Monument Number 188620

Hob Uid: 188620
Location :
Somerset
Somerset West and Taunton
Withycombe
Grid Ref : ST0015041040
Summary : The earthwork remains of a later prehistoric field system and possible settlement are visible on the southern and south-western slopes of Withycombe Hill. The layout of the field system, size and shape suggests a probable Iron Age/Romano-British date, which fits with the context of this area. As such this is the only known example of extensive Iron Age/Romano-British field system on Exmoor.
More information : [ST 00154104] British Village (NR) (Site of) (NAT) (1)

An ancient British settlement lying on the S.W. declivity of the hill above Withycombe, under the eminence called the Fire-beacon,and close to a cottage known as Higher Dumbledeer.

The huts were built side by side, in the circumference of a circle of about 480 ft., and 160 ft., in diameter.

The hut-circles, about 21 ft. in diam., and built with stone, are in some cases perfect in outline, while others are vestigial. Considerable stone robbing has taken place for field drains. The aspect and position of the settlement resembles those found on Dartmoor. (2)

The occupation area represented by the field system centred at SS999412 extends for about 450.0 m. E-W., and 100.0 m. N-S.,utilizing a natural south facing platform near the foot of Withycombe Hill. There has been considerable agricultural clearance in the area and in part investigation is hampered by long bracken and brambles.

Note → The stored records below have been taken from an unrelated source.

(** The messages of the state a processed turn ends in, up to contents. *)
Lemma final_map {B : Type} (g : Message -> B) (env : Env) (s : State) :
  (forall m c, g (withContent m c) = g m) ->
  ignored s = false ->
  map g (messages (final (handleSubmit env s)))
  = (map g (messages s)
     ++ [g (userMessageOf env s); g (assistantMessageOf env)])%list.
Proof.
  intros Hg Hi. rewrite (handleSubmit_processed env s Hi). cbn [final].
  match goal with
  | |- map g (messages (setIsLoading false (if ?b then toast ?t ?x else ?x)))
       = _ =>
      transitivity (map g (messages x)); [destruct b; reflexivity|]
  end.
  rewrite scan_last_fold, fold_map by exact Hg.
  cbn [snd openedState messages]. now rewrite !map_app, <- app_assoc.
Qed.

Lemma final_sameCells (env : Env) (s : State) :
  ignored s = false ->
  sameCells
    (final (handleSubmit env s))
    (setIsLoading false
       (if rejected (turnStream env s)
        then toast errorToast (openedState env s) else openedState env s)).
Proof.
  intros Hi. rewrite (handleSubmit_processed env s Hi). cbn [final].
  rewrite scan_last_fold.
  destruct (fold_sameCells (assistantId env) (chunks (turnStream env s))
              ("", openedState env s)) as (H1 & H2 & H3 & H4 & H5).
  cbn [snd] in *.
  destruct (rejected (turnStream env s)); repeat split;
    cbn [setIsLoading toast input isLoading attachedFiles userProfile toasts];
    congruence.
Qed.

(** X4.  [handleSubmit] leaves the state exactly as it was if and only if
    nothing but white space is typed and nothing is attached; in that case
    and only then it sends no prompt.  Whenever the submit button is enabled
    a submission sends a prompt. *)
Theorem handleSubmit_noop_iff (env : Env) (s : State) :
  (ignored s = true <-> final (handleSubmit env s) = s)
  /\ (ignored s = true <-> sent (handleSubmit env s) = None)
  /\ (ignored s = true <-> published (handleSubmit env s) = []
                           /\ opened (handleSubmit env s) = None)
  /\ (submitDisabled s = false ->
      sent (handleSubmit env s) = Some (turnPrompt env s)).
Proof.
  destruct (ignored s) eqn:Hi.
  - rewrite (handleSubmit_ignored env s Hi). cbn [final sent published opened].
    repeat split; try congruence.
    unfold submitDisabled. unfold ignored in Hi. rewrite Hi, orb_true_r.
    discriminate.
  - assert (Hlen := final_map (fun _ => tt) env s (fun _ _ => eq_refl) Hi).
    apply (f_equal (@List.length unit)) in Hlen.
    rewrite length_app, !length_map in Hlen. cbn [List.length] in Hlen.
    rewrite (handleSubmit_processed env s Hi) in *. cbn [final sent opened
      published] in *.
    repeat split; try congruence; try discriminate.
    + intros E. rewrite E in Hlen. lia.
    + intros [_ E]. discriminate E.
Qed.
(** X12. A request with a type URL other than the four resource types gets
    no response; the handler only registers the connection, once: it emits
    the registration when the connection was not registered yet and nothing
    otherwise. *)
Theorem unknown_type_registers_only
    {RouteConfiguration Listener Cluster Any ServiceInstance : Type}
    `{Env : @AdsEnv RouteConfiguration Listener Cluster Any ServiceInstance}
    (st : AdsState) (req : DiscoveryRequest) (nt : Proxy) :
  TypeUrl req ∉ [ClusterType; ListenerType; RouteType; EndpointType] →
  Node_Id req ≠ "" →
  ParseServiceNode (Node_Id req) = inl nt →
  fst (handleRequest req st) = inl tt
  ∧ sent (snd (handleRequest req st)) = sent st
  ∧ added (con (snd (handleRequest req st))) = true
  ∧ trace (snd (handleRequest req st))
    = trace st ++ (if added (con st) then []
                   else [AddCon (if String.eqb (ConID (con st)) ""
                                 then connectionID (Node_Id req) else ConID (con st))]).
Proof.
  intros Hty Hid Hparse. rewrite !not_elem_of_cons in Hty.
  destruct Hty as (Hc & Hl & Hr & He & _).
  destruct (handleRequest_unfold st req nt Hid Hparse)
    as (c1 & -> & _ & _ & _ & _ & Hadd & _ & _ & Hcon).
  unfold handleTypeUrl, mbind, Ads_bind, getCon. simpl.
  rewrite (proj2 (String.eqb_neq _ _) Hc), (proj2 (String.eqb_neq _ _) Hl),
    (proj2 (String.eqb_neq _ _) Hr), (proj2 (String.eqb_neq _ _) He).
  unfold mret, Ads_ret. rewrite registerConnection_cases. simpl.
  rewrite Hadd, Hcon. destruct (added (con st)) eqn:Ha; simpl.
  - rewrite app_nil_r. repeat split; try done.
  - repeat split; try done. unfold sent. simpl. by rewrite omap_app, app_nil_r.
Qed.

Lemma unknown_type_registers_only_witness :
  trace (snd (handleRequest (Env := exampleAdsEnv) (requestFor "Secret" []) freshState))
  = [AddCon "sidecar-reviews-v1-1"].
Proof.
  destruct (unknown_type_registers_only (Env := exampleAdsEnv) freshState
              (requestFor "Secret" [])
              (mkProxy "sidecar" "10.0.0.1" "sidecar-reviews-v1" "cluster.local" ∅))
    as (_ & _ & _ & Htrace).
  - apply (bool_decide_unpack _). vm_compute. exact I.
  - discriminate.
  - reflexivity.
  - rewrite Htrace. reflexivity.
Defined.
(** Modelled from the spec: [match_answer] of the absent
    [app/utils/chat_engine.py], over a knowledge base and a fallback
    answer given as parameters; with no overlap at all it answers the
    fallback with the empty topic. *)
Definition match_answer (QA_KNOWLEDGE_BASE : list qa_entry)
    (fallback_answer : string) (question : string) : string * string :=
  match snd (scan_entries question QA_KNOWLEDGE_BASE 0 None) with
  | Some e => (answer e, topic e)
  | None => (fallback_answer, EmptyString)
  end.

End ChatEngine.

Import ChatEngine.

(** ** [app/models.py] and [app/routes/api.py] *)

(** The JSON bodies of the routes, with the fields and the types that
    each route's docstring documents; a field may be absent. *)
Module Requests.

(** Body of [POST /api/chat]. *)
Record chat_data : Type := {
  question : option string
}.

(** Body of [POST /api/profile]; [other_keys] are the keys the route
    does not read, which still make the body non-empty. *)
Record profile_data : Type := {
  total_steps_viewed : option Z;
  marked_lines : option (list Z);
  completed_runs : option Z;
  other_keys : list string
}.

(** Body of [POST /api/mark]. *)
Record mark_data : Type := {
  line : option Z;
  knowledge : option string;
  note : option string
}.

(** Body of [POST /api/analyze]. *)
Record analyze_data : Type := {
  total_animation_steps : option Z
}.

End Requests.

(** The three tables.  A text column written by [json.dumps] and read by
    [json.loads] only is kept as the value it encodes; the two clock
    columns [created_at] and [updated_at] are left out. *)
Module UserProfile.
Record t : Type := {
  id : Z;
  session_id : string;
  total_steps_viewed : Z;
  marked_lines : list Z;
  questions_asked : Z;
  question_topics : list string;
  completed_runs : Z;
  skill_scores : dict Z
}.
End UserProfile.

Module LearningRecord.
Record t : Type := {
  id : Z;
  user_id : Z;
  action_type : string;
  action_data : Requests.mark_data
}.
End LearningRecord.

Module ChatHistory.
Record t : Type := {
  id : Z;
  user_id : Z;
  question : string;
  answer : string;
  topic : string
}.
End ChatHistory.

Module Api.

(** The database: one list of rows per table, in insertion order. *)
Record db : Type := {
  user_profile : list UserProfile.t;
  learning_record : list LearningRecord.t;
  chat_history : list ChatHistory.t
}.

(** The database after [db.create_all()]. *)
Definition empty_db : db :=
  {| user_profile := []; learning_record := []; chat_history := [] |}.

(** The integer primary key given to a new row: one more than the
    largest key of the table. *)
Definition next_id (ids : list Z) : Z := 1 + fold_right Z.max 0 ids.

(** [UserProfile.query.filter_by(session_id=sid).first()] *)
Definition find_user (sid : string) (users : list UserProfile.t)
    : option UserProfile.t :=
  find (fun u => String.eqb (UserProfile.session_id u) sid) users.

(** [UserProfile(session_id=sid)] once inserted: the column defaults. *)
Definition new_user (uid : Z) (sid : string) : UserProfile.t :=
  {| UserProfile.id := uid;
     UserProfile.session_id := sid;
     UserProfile.total_steps_viewed := 0;
     UserProfile.marked_lines := [];
     UserProfile.questions_asked := 0;
     UserProfile.question_topics := [];
     UserProfile.completed_runs := 0;
     UserProfile.skill_scores := [] |}.

(** [session.get('session_id', 'anonymous')] *)
Definition session_id_of (session : option string) : string :=
  get session "anonymous"%string.
(** The closing line of [loadCSVDataWithWriter]. *)
Definition closingLine (csvCount : nat) : csvMessage :=
  match csvCount with
  | O => NoCSVFiles
  | _ => LoadedFiles csvCount
  end.

(** The reads of a CSV file with a header and data rows of its width. *)
Definition wellFormedCSV (reads : list csvRead) (headers : list gostring)
    (rows : list (list gostring)) : Prop :=
  reads = CSVRecord headers :: map CSVRecord rows
  /\ headers <> []
  /\ Forall (fun row => length row = length headers) rows.

End Readings.

Import Readings.

(* ===================================================================== *)
(** * Further file systems and data for the examples                      *)
(* ===================================================================== *)

Module MoreFixtures.

(** A manifest that lists a SQL file and then itself. *)
Definition loopFiles : list (gostring * gostring) :=
  [ (go "index.lst", go "a.sql" ++ nl ++ go "index.lst" ++ nl) ].

(** A data directory with a subdirectory, a text file and two CSV files,
    the second with a row that is too short. *)
Definition tableData : DataDir :=
  {| ReadDir dir :=
       if eqString dir (go "data")
       then Some [(go "old", true); (go "notes.txt", false);
                  (go "users.csv", false); (go "visits.csv", false)]
       else None;
     OpenCSV path :=
       if eqString path (go "data/users.csv")
       then Some [CSVRecord [go "id"; go "name"];
                  CSVRecord [go "1"; go "it's"];
                  CSVRecord [go "2"; go "bob"]]
       else if eqString path (go "data/visits.csv")
       then Some [CSVRecord [go "id"; go "day"];
                  CSVRecord [go "1"; go "mon"];
                  CSVFailure (go "record on line 3: wrong number of fields")]
       else None |}.
Lemma durable_object_entry_keeps_set env context b :
  preserves status_set (durable_object_entry env context b).
Proof. unfold durable_object_entry. cbv zeta. preserves_walk set_leaf. Qed.

(** Once a durable object entry that reads the registry was built, the
    flag is up at the end of the [map]. *)
Lemma durable_object_entries_set env context (dos : list CfDurableObject) b st :
  In b dos ->
  truthy_ostring (do_script_name b) = true ->
  truthy_obool (local context) = true ->
  registry context <> Null ->
  status_set (exec (mapM (durable_object_entry env context) dos) st).
Proof.
  intros Hin Hscript Hlocal Hnull. revert st.
  induction dos as [|d dos IH]; intros st; [contradiction|].
  cbn [mapM]. rewrite exec_bind, exec_bind.
  apply preserves_ret.
  destruct Hin as [-> | Hin]; [|now apply IH].
  apply preserves_mapM; [intros x; apply durable_object_entry_keeps_set|].
  unfold exec, durable_object_entry, registry_not_null, readRegistry,
    setHasConnectionStatus, bind, ret.
  rewrite Hscript, Hlocal.
  destruct (registry context); [| contradiction |]; cbn [andb];
    match goal with
    | |- context [if ?c then _ else _] => destruct c
    end; reflexivity.
Qed.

At ST 00054109 there is a circular enclosure formed by a stoney bank 0.3 m. high. In the N. part of this are unsurveyable traces of an inner concentric bank with structures in the interspace. In the vicinity are several mounds which seem to be the result of field clearance.

Centred at SS 996412 are a group of four huts with stone and earth walls approximately 0.5 m. high and one possible hut (SS 99694121). All are in a pasture field and have been heaped with clearance stone. No entrances are visible. Interspersed are other clearance mounds. This group was noted by Mr. A.D. Hallam. The settlement is presumably of I.A. date but there are no records of associated finds.

Surveyed at 1/2500.(3)

SS 996412. Examination of this site in the field showed it to be a multi-phase site with small stone-built hut remains and platformed fields. There is also evidence to suggest that existing elements in the landscape, like Stapling Lane, may be prehistoric in origin.
(4)

The earthwork remains of an extensive area of later prehistoric field system survive on the southern and south-western slopes of Withycombe Hill, centred at ST 0000 4120. The remains cover an area of 24ha, from SS 9930 4160 to ST 0035 4105. They survive on both enclosed and common land, and represent an important and remarkable survival (5)

The field system was first recognised as early as 1840 in Savage's "History of the Hundred of Carhampton" (6). He records that Withycombe Hill was common land, but that it had been cultivated in the past, as ridges were evident. "Most of the estates in this parish have rights of common on this hill, and as formerly the occupiers of estates having rights of common used in many instances to cultivate certain parts of the same, there can be little doubt but such was the case here, which accounts for the ridges and decayed mounds that might have been boundaries, which are still to be seen." (Authy 6, page 274). Savage also mentions the circular enclosure, now recorded separately as ST 04 SW 70.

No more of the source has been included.